Lemma informational_no_answer events : Forall informational events -> answers_of events = [].
Proof.
  unfold answers_of. induction 1 as [|e l He _ IH]; [done|]. simpl.
  unfold is_answer. unfold informational in He. by destruct (AgentEvent.event e).
Qed.

Lemma informational_no_success events : Forall informational events -> reports_success events = false.
Proof.
  unfold reports_success. induction 1 as [|e l He _ IH]; [done|]. simpl. rewrite IH.
  unfold informational in He. by destruct (AgentEvent.event e).
Qed.

Lemma settled_answers config id shape events : settled_by config id shape events ->
  (exists error, answers_of events = [rejected_ack_event config id error]
     /\ reports_success events = false)
  \/ exists success error result_json,
       answers_of events = [ack_event config id; result_event config id success error result_json]
       /\ reports_success events = success /\ shape success error result_json.
Proof.
  intros [(error & ->)|(rest & -> & infos & result & -> & Hi & success & error & rj & -> & Hs)];
    [left; by eexists|right].
  exists success, error, rj. unfold answers_of, reports_success in *. split_and!; [| |done].
  - cbn [List.filter is_answer ack_event command_ack_event event AgentEvent.event].
    rewrite List.filter_app. fold (answers_of infos). rewrite (informational_no_answer infos Hi).
    unfold result_event. by destruct success.
  - cbn [existsb ack_event command_ack_event event AgentEvent.event]. rewrite existsb_app.
    fold (reports_success infos). rewrite (informational_no_success infos Hi). cbn.
    by destruct success.
Qed.

Section Completion.
Context `{UuidText} `{RedactJson} `{TransferFailureJson} `{Store} `{Rfc3339} `{CommandJson}.
Context `{FirmwareAnswers} `{QueuedJson}.

Lemma queued_is_durable command hc : hub_command_from_record command = Ok hc ->
  fallback_allowed command = Ok true
  /\ HubCommand.command_id hc = CommandId_to_string (CommandRecord.id command)
  /\ (CommandRecord.kind command = "print_project_file"%string ->
      exists print, HubCommand.command hc = QueuedCommand.PrintProjectFile print)
  /\ answered_here (Some (Queued (HubCommand.command hc))).
Proof.
  unfold hub_command_from_record. rewrite rbind_Ok. intros (queued & Hq & [= <-]). cbn.
  unfold queued_command in Hq. split_and!; [|done| |done].
  - unfold fallback_allowed, is_firmware_kind.
    destruct (beq (CommandRecord.kind command) "link_printer") eqn:E1;
      [rewrite beq_true in E1; by rewrite E1 in Hq|].
    destruct (beq (CommandRecord.kind command) "firmware_refresh") eqn:E2;
      [rewrite beq_true in E2; by rewrite E2 in Hq|].
    destruct (beq (CommandRecord.kind command) "firmware_control") eqn:E3;
      [rewrite beq_true in E3; by rewrite E3 in Hq|].
    destruct (beq (CommandRecord.kind command) "printer_operation") eqn:E4; [|done].
    rewrite beq_true in E4. rewrite E4 in Hq. cbn [orb]. simpl in Hq.
    destruct (parse_operation_payload (CommandRecord.payload_json command)) as [payload|]; [|done].
    unfold operation_command in Hq. cbn in *.
    by destruct (live_only (PrinterOperationPayload.operation payload)).
  - intros Hk. rewrite Hk in Hq. simpl in Hq.
    destruct (parse_print_payload (CommandRecord.payload_json command)) as [payload|]; [|done].
    cbn in Hq. destruct (print_command payload) as [print|]; [|done].
    injection Hq as <-. by eexists.
Qed.

Context (t : TenantId) (a : AgentId) (token : SessionToken) (c : CommandId) (config : AgentConfig.t).
Context (Htenant : AgentConfig.tenant_id config = TenantId_to_string t).
Context (Hagent : AgentConfig.agent_id config = AgentId_to_string a).

Lemma own_event event_id body : validate_event_identity t a (event config event_id body) = Ok tt.
Proof.
  unfold validate_event_identity, event. cbn [AgentEvent.tenant_id AgentEvent.agent_id].
  rewrite Htenant, Hagent, TenantId_parse_to_string, AgentId_parse_to_string. cbn.
  by rewrite !beq_refl.
Qed.

(** The command has its result, success or failure, and a print's jobs have ended. *)
Record completed (s' : HubSide.t) (success : bool) (command : CommandRecord.t) : Prop := {
  completed_loaded : command_loaded (database s') c t a command;
  completed_status : CommandRecord.status command
    = if success then CommandStatus.Succeeded else CommandStatus.Failed;
  completed_jobs : CommandRecord.kind command = "print_project_file"%string ->
    forall j, In j (Db.jobs (database s')) -> JobsModel.command_id j = CommandId_to_string c ->
      job_is_terminal j = true;
}.

Lemma moved_completed s' action command (success : bool) :
  moved (database s') c t a action command -> ends action = true ->
  CommandRecord.status command = (if success then CommandStatus.Succeeded else CommandStatus.Failed) ->
  completed s' success command.
Proof.
  intros Hm He Hs. constructor; [by apply stored_loaded, Hm|done|]. by apply (moved_end _ _ _ _ _ _ Hm).
Qed.

Section Answered.
Context (s : HubSide.t) (command : CommandRecord.t) (clocks : nat -> clock).
Context (Hw : awaits (database s) c t a command) (Hs : speaks t a token c s).
Context (Hf : fallback_allowed command = Ok true).
Context (Hsent : CommandRecord.status command = CommandStatus.Sent).

Lemma rejection_completes error :
  exists s' command', handle_command_events t a token clocks
      [rejected_ack_event config (CommandId_to_string c) error] s = (s', Ok tt)
    /\ completed s' false command'.
Proof.
  destruct (ack_taken t a token c s command (clocks O) false error Hw Hf Hs Hsent)
    as (s' & action & E & Hs' & Hm & _ & Hstat & He).
  exists s', (after (clocks O).1 action command). split; [|by eapply moved_completed].
  cbn [handle_command_events length]. unfold handle_command_event, tbind at 1 2, tlift.
  unfold rejected_ack_event, command_ack_event. rewrite own_event. cbn [event AgentEvent.event].
  by rewrite E.
Qed.

Lemma result_completes success error result_json
    (Hshape : CommandRecord.kind command = "print_project_file"%string ->
              print_shape success error result_json) :
  exists s' command', handle_command_events t a token clocks
      [ack_event config (CommandId_to_string c);
       result_event config (CommandId_to_string c) success error result_json] s = (s', Ok tt)
    /\ completed s' success command'.
Proof.
  destruct (ack_taken t a token c s command (clocks 1%nat) true EmptyString Hw Hf Hs Hsent)
    as (s1 & action1 & E1 & Hs1 & Hm1 & _ & Hstat1 & He1).
  set (command1 := after (clocks 1%nat).1 action1 command) in *.
  destruct (result_taken t a token c s1 command1 (clocks O) success error result_json)
    as (s' & action & E & Hs' & Hm & _ & Hstat & He); [by apply Hm1|done|done| |done|].
  { unfold command1, after. cbn [CommandRecord.status]. rewrite Hstat1. set_solver. }
  exists s', (after (clocks O).1 action command1). split; [|by eapply moved_completed].
  cbn [handle_command_events length]. unfold handle_command_event at 1.
  unfold tbind at 1 2, tlift. unfold ack_event, command_ack_event. rewrite own_event.
  cbn [event AgentEvent.event]. rewrite E1. unfold handle_command_event, tbind at 1 2, tlift.
  unfold result_event. rewrite own_event. cbn [event AgentEvent.event]. by rewrite E.
Qed.
End Answered.
End Completion.

(** C5: a queued command that was sent ends with its result: when the agent's handler runs
    on the message the hub makes of the command's row, with the session's queue open, and
    the hub takes the events that answer the command in their order while the session is
    current, the hub refuses none of them and the command's row ends succeeded or failed as
    the agent reported; a print's jobs have ended with it. *)
Theorem queued_command_completes {W : Type} `{GatewayInforms W} `{ErrorText} `{UuidText}
    `{RedactJson} `{TransferFailureJson} `{Store} `{Rfc3339} `{CommandJson} `{FirmwareAnswers}
    `{QueuedJson} (t : TenantId) (a : AgentId) (token : SessionToken) (c : CommandId)
    (config : AgentConfig.t) (command : CommandRecord.t) (hc : HubCommand.t) (s : HubSide.t)
    (clocks : nat -> clock) (w w' : W) (q q' : Queue.t) (r : result AnyError unit)
    (Htenant : AgentConfig.tenant_id config = TenantId_to_string t)
    (Hagent : AgentConfig.agent_id config = AgentId_to_string a)
    (Hq : hub_command_from_record command = Ok hc)
    (Hsent : CommandRecord.status command = CommandStatus.Sent)
    (Hw : awaits (database s) c t a command) (Hs : speaks t a token c s)
    (Hroom : Queue.room q = None)
    (Hrun : handle_command_with_reader config (HubCommand.command_id hc)
              (Some (Queued (HubCommand.command hc))) (w, q) = ((w', q'), r)) :
  exists events s' command', Queue.events q' = Queue.events q ++ events
    /\ handle_command_events t a token clocks (answers_of events) s = (s', Ok tt)
    /\ completed t a c s' (reports_success events) command'.
Proof.
  destruct (queued_is_durable command hc Hq) as (Hf & Hid & Hprint & Hhere).
  destruct (command_loaded_id _ _ _ _ _ (stored_loaded _ _ _ _ _ (awaits_stored _ _ _ _ _ Hw)))
    as (Hc & _ & _). rewrite Hid, Hc in Hrun.
  destruct (handler_answers config _ _ Hhere w q w' q' r Hrun) as (events & He & Hok & Hr).
  destruct (Hok Hroom) as (_ & u & ->).
  destruct (settled_answers _ _ _ _ Hr) as [(error & Ha & Hsu)|(success & error & rj & Ha & Hsu & Hsh)].
  - destruct (rejection_completes t a token c config Htenant Hagent s command clocks Hw Hs Hf Hsent error)
      as (s' & command' & E & Hd). exists events, s', command'. by rewrite Ha, Hsu.
  - destruct (result_completes t a token c config Htenant Hagent s command clocks Hw Hs Hf Hsent
      success error rj) as (s' & command' & E & Hd).
    + intros Hk. destruct (Hprint Hk) as (print & Ep). by rewrite Ep in Hsh.
    + exists events, s', command'. by rewrite Ha, Hsu.
Qed.
(** What a call on a Map store reads under a store key. *)
Lemma reads_on_Map (this : Endb) (h : list (storeobj A)) (r : ref)
    (entries : Map.t) (ns : option string) (k : string) :
  store (options this) = Some r ->
  nth_error h r = Some (SMap entries ns) ->
  fst (get adp this k h) = Resolved (Map.get (_addKeyPrefix this k) entries)
  /\ fst (has adp this k h)
     = Resolved (VBool (Map.has (_addKeyPrefix this k) entries)).
Proof.
  intros store_is at_r.
  now rewrite (get_Map this h r entries ns store_is at_r),
              (has_Map this h r entries ns store_is at_r).
Qed.

(** The calls that only read leave a Map store, and the rest of the heap,
    as they were. *)
Theorem reads_leave_the_heap (this : Endb) (h : list (storeobj A))
    (entries : Map.t) :
  backed_by_Map this h entries ->
  snd (all adp this h) = h
  /\ (forall fn thisArg, snd (find adp this fn thisArg h) = h)
  /\ (forall k, snd (get adp this k h) = h /\ snd (has adp this k h) = h).
Proof.
  intros [r [ns [store_is at_r]]]. split; [|split].
  - now rewrite (all_Map this h r entries ns store_is at_r).
  - intros fn thisArg. unfold find, bind.
    rewrite (all_Map this h r entries ns store_is at_r).
    destruct (all_entries this entries []) as [arr|e]; simpl; [|reflexivity].
    now destruct (find_elements (fn thisArg) arr).
  - intros k.
    now rewrite (get_Map this h r entries ns store_is at_r),
                (has_Map this h r entries ns store_is at_r).
Qed.

(** On a Map, [set(k, v)] and [delete(k)] change nothing for any other
    key of the instance: [get] and [has] of it resolve as before. *)
Theorem other_keys_untouched (this : Endb) (h : list (storeobj A))
    (entries : Map.t) (k k' : string) (v : jsval) :
  backed_by_Map this h entries ->
  k <> k' ->
  (forall s, serialize (options this) v = Resolved s ->
     exists h',
       set adp this k v h = (Resolved (VBool true), h')
       /\ fst (get adp this k' h') = fst (get adp this k' h)
       /\ fst (has adp this k' h') = fst (has adp this k' h))
  /\ (exists b h',
        delete adp this k h = (Resolved (VBool b), h')
        /\ fst (get adp this k' h') = fst (get adp this k' h)
        /\ fst (has adp this k' h') = fst (has adp this k' h)).
Proof.
  intros [r [ns [store_is at_r]]] ne.
  assert (keys : _addKeyPrefix this k' <> _addKeyPrefix this k).
  { intros E. apply ne. symmetry. now apply (prefix_injective this). }
  destruct (reads_on_Map this h r entries ns k' store_is at_r) as [g0 h0].
  split.
  - intros s ser.
    destruct (get_after_set this h r entries ns k v s store_is at_r ser)
      as [h' [set_ok [at' _]]].
    exists h'. split; [exact set_ok|].
    destruct (reads_on_Map this h' r _ ns k' store_is at') as [g1 h1].
    rewrite g0, g1, h0, h1. unfold Map.get, Map.has.
    now rewrite (lookup_set_other _ _ v entries keys).
  - eexists. eexists.
    split; [apply (delete_Map this h r entries ns store_is at_r)|].
    destruct (reads_on_Map this _ r _ ns k' store_is
                (nth_error_update r (SMap (Map.delete (_addKeyPrefix this k)
                                             entries) ns) _ h at_r))
      as [g1 h1].
    rewrite g0, g1, h0, h1. unfold Map.get, Map.has.
    now rewrite (lookup_delete_other _ _ entries keys).
Qed.

(** On a Map the last [set] of a key wins and leaves one entry: after
    [set(k, v1)] and [set(k, v2)], [get(k)] resolves to [v2], one
    [delete(k)] resolves to [true], and then [has(k)] resolves to
    [false]. *)
Theorem last_set_wins (this : Endb) (h : list (storeobj A)) (entries : Map.t)
    (k : string) (v1 v2 s1 s2 : jsval) :
  backed_by_Map this h entries ->
  serialize (options this) v1 = Resolved s1 ->
  serialize (options this) v2 = Resolved s2 ->
  exists h1 h2 h3,
    set adp this k v1 h = (Resolved (VBool true), h1)
    /\ set adp this k v2 h1 = (Resolved (VBool true), h2)
    /\ get adp this k h2 = (Resolved v2, h2)
    /\ delete adp this k h2 = (Resolved (VBool true), h3)
    /\ has adp this k h3 = (Resolved (VBool false), h3).
Proof.
  intros [r [ns [store_is at_r]]] ser1 ser2.
  destruct (get_after_set this h r entries ns k v1 s1 store_is at_r ser1)
    as [h1 [set1 [at1 _]]].
  destruct (get_after_set this h1 r _ ns k v2 s2 store_is at1 ser2)
    as [h2 [set2 [at2 [get2 _]]]].
  exists h1, h2. eexists. repeat split; try eassumption.
  - rewrite (delete_Map this h2 r _ ns store_is at2).
    unfold Map.has. now rewrite lookup_set_same.
  - rewrite (has_Map this _ r _ ns store_is (nth_error_update _ _ _ _ at2)).
    unfold Map.has. now rewrite lookup_delete_same.
Qed.

(** ** Namespaces on a shared store *)

Lemma prefix_distinct (n1 n2 k1 k2 : string) :
  has_colon n1 = false -> has_colon n2 = false ->
  (n1 ++ ":" ++ k1 = n2 ++ ":" ++ k2)%string -> n1 = n2.
Proof.
  revert n2. induction n1 as [|c n1 IH]; intros [|d n2]; simpl;
    intros c1 c2 E.
  - reflexivity.
  - injection E as E _. subst d. discriminate c2.
  - injection E as E _. subst c. discriminate c1.
  - injection E as -> E.
    apply orb_false_elim in c1. apply orb_false_elim in c2.
    f_equal. now apply IH.
Qed.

• What this task involves:
From the records above, transcribe without alteration every line from the one with "completed_loaded : command_loaded" to the one with "Context (s : HubSide.t)", inclusive.

• Answer space:
  completed_loaded : command_loaded (database s') c t a command;
  completed_status : CommandRecord.status command
    = if success then CommandStatus.Succeeded else CommandStatus.Failed;
  completed_jobs : CommandRecord.kind command = "print_project_file"%string ->
    forall j, In j (Db.jobs (database s')) -> JobsModel.command_id j = CommandId_to_string c ->
      job_is_terminal j = true;
}.

Lemma moved_completed s' action command (success : bool) :
  moved (database s') c t a action command -> ends action = true ->
  CommandRecord.status command = (if success then CommandStatus.Succeeded else CommandStatus.Failed) ->
  completed s' success command.
Proof.
  intros Hm He Hs. constructor; [by apply stored_loaded, Hm|done|]. by apply (moved_end _ _ _ _ _ _ Hm).
Qed.

Section Answered.
Context (s : HubSide.t) (command : CommandRecord.t) (clocks : nat -> clock).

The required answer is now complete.